Langzeitstudien zu gesundheitlichen Risiken fehlen. Und was wir wissen, ist beunruhigend: Hinweise auf Off-Target-Effekte, Instabilitäten und mögliche Gesundheitsgefahren gibt es zuhauf – und sie sind nicht ausgeräumt, sondern meist unerforscht.
In Wahrheit ist Gentechnik weniger eine wissenschaftliche, sondern vor allem eine juristische Konstruktion. Sie macht Leben patentierbar – und damit ökonomisch nutzbar. Die Pflanzen werden nicht verändert, um sie zu verbessern – sondern um sie zu «erfinden». Nur so kann ein Konzern sich exklusive Rechte sichern. Die Natur wird zu einem Lizenzprodukt degradiert. Die Folge: Kleinbauern verlieren ihr Saatgutrecht, Vielfalt wird durch Monokultur ersetzt, Ernährung wird zur Ware.

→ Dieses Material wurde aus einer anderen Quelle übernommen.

(** * airflow-etl: a shallow embedding of the DAG helper scripts

    The repository is a set of Airflow DAG scripts written in Python:

    - [dags/utils/file_ops.py]: path and folder helpers;
    - [dags/export_labeled_dataset_and_create_tf_record/...]: the label
      export fetcher (project lookup through the labeling API);
    - [dags/prepare_model_and_data_for_training/...]: model zoo
      synchronisation, dataset/model assembly, config generation;
    - [dags/train_models/train_models_dag.py]: the training job dispatcher.

    Python values are modelled as follows.  A [str] is a [string] (a
    sequence of bytes, UTF-8 for text outside ASCII).  An exception is a
    value of [exn]; a computation that touches the file system, the
    network or the log is a function of type [M A], from a [world] to a
    result ([Return] or [Raise]) and the world it leaves behind: the
    effects performed before an exception is raised stay visible, as in
    Python.  Library calls ([re.sub], [os.path], [glob], [shutil],
    [pandas], [requests]) are modelled by what their documentation says
    they do on the inputs the scripts give them. *)

From stdpp Require Import gmap strings list fin_maps pretty.
From Stdlib Require Import Ascii Lia.

Open Scope string_scope.
Open Scope list_scope.

(** ** Exceptions, results and the effect monad *)

Inductive exn : Type :=
| AttributeError (attr : string)
| IndexError (msg : string)
| KeyError (key : string)
| NameError (name : string)
| TypeError (msg : string)
| ValueError (msg : string)
| OSError (kind : string) (file : string)
| RequestException (msg : string)
| ReError (msg : string)
| ReadError (msg : string)
| ParserError (file : string).

(** [except IOError] catches [OSError] (of which [IOError] is an alias)
    and its subclasses; [requests.exceptions.RequestException] is one. *)
Definition is_IOError (e : exn) : bool :=
  match e with
  | OSError _ _ | RequestException _ => true
  | _ => false
  end.
(** The percentage of [R] out of [N], as the program computes and prints
    it: the float is within [2^-51] of [100 * R / N], and the tenths
    printed are within half a tenth, and a little, of [1000 * R / N]. *)
Lemma percentage_accuracy (R N : Z) :
  0 <= R <= N -> 0 < N < 2 ^ 53 ->
  let p := float_mul (float_div (float_of_int R) (float_of_int N))
                     (float_of_int 100) in
  float_near 51 p (100 * R) N
  /\ 2 * (2 ^ 53 * 2 ^ 53) * Z.abs (tenths p * N - 1000 * R)
     <= N * (2 ^ 53 * 2 ^ 53 + 2000 * (2 * 2 ^ 53 + 1)).
Proof.
  intros HR HN p. subst p.
  destruct (float_of_int_exact N HN) as (m2 & e2 & F2 & N2 & E2 & V2).
  rewrite F2, float_of_int_100.
  destruct (Z.eq_dec R 0) as [->|HR0].
  - change (float_of_int 0) with (S754_zero false).
    cbn [float_div SFdiv float_mul SFmul xorb float_near tenths].
    split; [reflexivity|]. change (2 ^ 53) with 9007199254740992. lia.
  - destruct (float_of_int_exact R ltac:(lia)) as (m1 & e1 & F1 & N1 & E1 & V1).
    rewrite F1.
    assert (P1 : 0 < 2 ^ (- e1)) by (apply Z.pow_pos_nonneg; lia).
    assert (P2 : 0 < 2 ^ (- e2)) by (apply Z.pow_pos_nonneg; lia).
    assert (He12 : e1 <= e2).
    { destruct (Z.le_gt_cases e1 e2) as [|Hgt]; [assumption|].
      assert (E : 2 ^ (- e2) = 2 ^ (- e1) * 2 ^ (e1 - e2))
        by (rewrite <- pow2_split by lia; f_equal; lia).
      assert (2 ^ 1 <= 2 ^ (e1 - e2)) by (apply Z.pow_le_mono_r; lia).
      change (2 ^ 1) with 2 in *. change (2 ^ 52) with 4503599627370496 in *.
      change (2 ^ 53) with 9007199254740992 in *. nia. }
    destruct (float_div_normal m1 m2 e1 e2 N1 N2 ltac:(lia))
      as (Mq & eq & Fq & Nq & Eq & Bq).
    rewrite Fq.
    destruct (float_mul_normal Mq 7036874417766400 eq (-46) Nq
                ltac:(split; [discriminate|reflexivity]) ltac:(lia))
      as (M & e & Fm & Nm & Em & Bm).
    rewrite Fm.
    assert (He : e < 0) by lia.
    destruct (tenths_nearest M e) as [_ Ht]. specialize (Ht He).
    set (t := tenths (S754_finite false M e)) in *.
    replace (Zpos M * 10) with (10 * Zpos M) in Ht by lia.
    assert (PJ : 0 < 2 ^ (eq - (e1 - e2 - 53))) by (apply Z.pow_pos_nonneg; lia).
    assert (PJ' : 0 < 2 ^ (e - (eq + -46))) by (apply Z.pow_pos_nonneg; lia).
    assert (PG : 0 < 2 ^ (- e)) by (apply Z.pow_pos_nonneg; lia).
    assert (PQ : 0 < 2 ^ (99 - e1)) by (apply Z.pow_pos_nonneg; lia).
    destruct (percentage_error t N R (Zpos M) (Zpos Mq) (Zpos m1) (Zpos m2)
                (2 ^ (- e)) (2 ^ (eq - (e1 - e2 - 53))) (2 ^ (e - (eq + -46)))
                (2 ^ (99 - e1)) (2 ^ 53) 7036874417766400)
      as [Bt Bf]; try lia; try assumption.
    + rewrite V2.
      replace (2 ^ (- e) * 2 ^ (eq - (e1 - e2 - 53)) * 2 ^ (e - (eq + -46))
               * (N * 2 ^ (- e2)))
        with (2 ^ (- e) * 2 ^ (eq - (e1 - e2 - 53)) * 2 ^ (e - (eq + -46))
              * 2 ^ (- e2) * N) by ring.
      rewrite <- !pow2_split by lia. f_equal. f_equal. lia.
    + rewrite V1.
      change 7036874417766400 with (100 * 2 ^ 46).
      replace (100 * 2 ^ 46 * (R * 2 ^ (- e1)) * 2 ^ 53)
        with (100 * R * (2 ^ (- e1) * 2 ^ 46 * 2 ^ 53)) by ring.
      rewrite <- !pow2_split by lia. f_equal. f_equal. lia.
    + split; [|exact Bt].
      cbn [float_near]. rewrite Z.max_r, Z.max_l by lia.
      change (2 ^ 0) with 1. rewrite Z.mul_1_r.
      set (X := Z.abs (Zpos M * N - 100 * R * 2 ^ (- e))) in *.
      set (Y := 100 * R * 2 ^ (- e)) in *.
      assert (0 <= X) by apply Z.abs_nonneg.
      change (2 ^ 53) with 9007199254740992 in Bf.
      change (2 ^ 51) with 2251799813685248. lia.
Qed.

(** C8.  On an empty catalog the statistics operation gives the
    "library is empty" answer, which carries no percentage at all: nothing
    is divided.  On a catalog of N > 0 books of which R are read it reports
    N and R, and (for N below 2^53, as every count of rows is) a percentage
    that is [100 * R / N] to within [2^-51] of it, printed with one decimal
    place: the text is the decimal digits of a whole number of tenths [t],
    with a point before the last digit, and [t] is within half a tenth, and
    a part in [2^42], of [1000 * R / N]; for N below 2^41 it is an integer
    nearest to [1000 * R / N]. *)
Theorem get_statistics_spec (lib : library) :
  (catalog lib = [] -> get_statistics lib = EmptyLibrary)
  /\ (catalog lib <> [] ->
      exists s : statistics,
        get_statistics lib = Statistics s
        /\ total_books s = Z.of_nat (List.length (catalog lib))
        /\ read_books s = Z.of_nat (List.length (filter is_read (catalog lib)))
        /\ 0 <= read_books s <= total_books s /\ 0 < total_books s
        /\ (forallb (fun b => is_boolean (read_status b)) (catalog lib) = true ->
            read_books s
            = Z.of_nat (List.length
                          (filter (fun b => sql_truthy (read_status b)) (catalog lib))))
        /\ (total_books s < 2 ^ 53 ->
            float_near 51 (percent_read s) (100 * read_books s) (total_books s)
            /\ exists t : Z,
                 0 <= t <= 1000
                 /\ percent_line s
                    = (NilZero.string_of_int (Z.to_int (t / 10)) ++ "."
                       ++ NilZero.string_of_int (Z.to_int (t mod 10)))%string
                 /\ 2 ^ 42 * Z.abs (t * total_books s - 1000 * read_books s)
                    <= (2 ^ 41 + 1) * total_books s
                 /\ (total_books s < 2 ^ 41 ->
                     2 * Z.abs (t * total_books s - 1000 * read_books s)
                     <= total_books s))).
Proof.
  unfold get_statistics, catalog. split.
  - intros H. unfold count_all. now rewrite H.
  - intros Hne.
    assert (Hpos : 0 < count_all (working lib)).
    { unfold count_all. destruct (rows (working lib)); [contradiction|]. simpl. lia. }
    destruct (count_all (working lib) =? 0) eqn:E; [apply Z.eqb_eq in E; lia|].
    destruct (0 <? count_all (working lib)) eqn:E2; [|apply Z.ltb_ge in E2; lia].
    pose proof (count_read_le (working lib)) as Hle.
    eexists. split; [reflexivity|].
    cbn [total_books read_books percent_read percent_line].
    split; [reflexivity|]. split; [reflexivity|].
    split; [exact Hle|]. split; [exact Hpos|]. split.
    + intros Hbool. unfold count_read. do 2 f_equal.
      apply filter_ext_in. intros b Hb. apply is_read_boolean.
      rewrite forallb_forall in Hbool. now apply Hbool.
    + intros Hbig.
      destruct (percentage_accuracy (count_read (working lib))
                  (count_all (working lib)) Hle (conj Hpos Hbig)) as [Hnear Ht].
      split; [exact Hnear|].
      set (N := count_all (working lib)) in *.
      set (R := count_read (working lib)) in *.
      unfold format_1f, text_of_int.
      set (t := tenths _) in *. exists t.
      set (X := Z.abs (t * N - 1000 * R)) in *.
      assert (HX : 0 <= X) by apply Z.abs_nonneg.
      change (2 ^ 53) with 9007199254740992 in Ht, Hbig.
      change (2 ^ 42) with 4398046511104. change (2 ^ 41) with 2199023255552.
      assert (HXN : X < N) by lia.
      split; [unfold X in HXN; nia|]. split; [reflexivity|].
      split; [lia|]. intros Hsmall. lia.
Qed.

Das zeigt sich auch in der engen Verflechtung von Biotechnologie und Chemieindustrie. Gentechnik funktioniert nicht unabhängig – sie ist integraler Teil eines Systems, das auf maximaler Verwertbarkeit basiert.
Gentechnik ist kein technologischer Fortschritt, sondern ein ökonomisches Machtinstrument. Sie verkauft Illusionen von Präzision, um ein Geschäftsmodell der Abhängigkeit zu etablieren. Statt auf Transparenz, Vielfalt und Resilienz setzt sie auf Kontrolle, Chemie und Patente.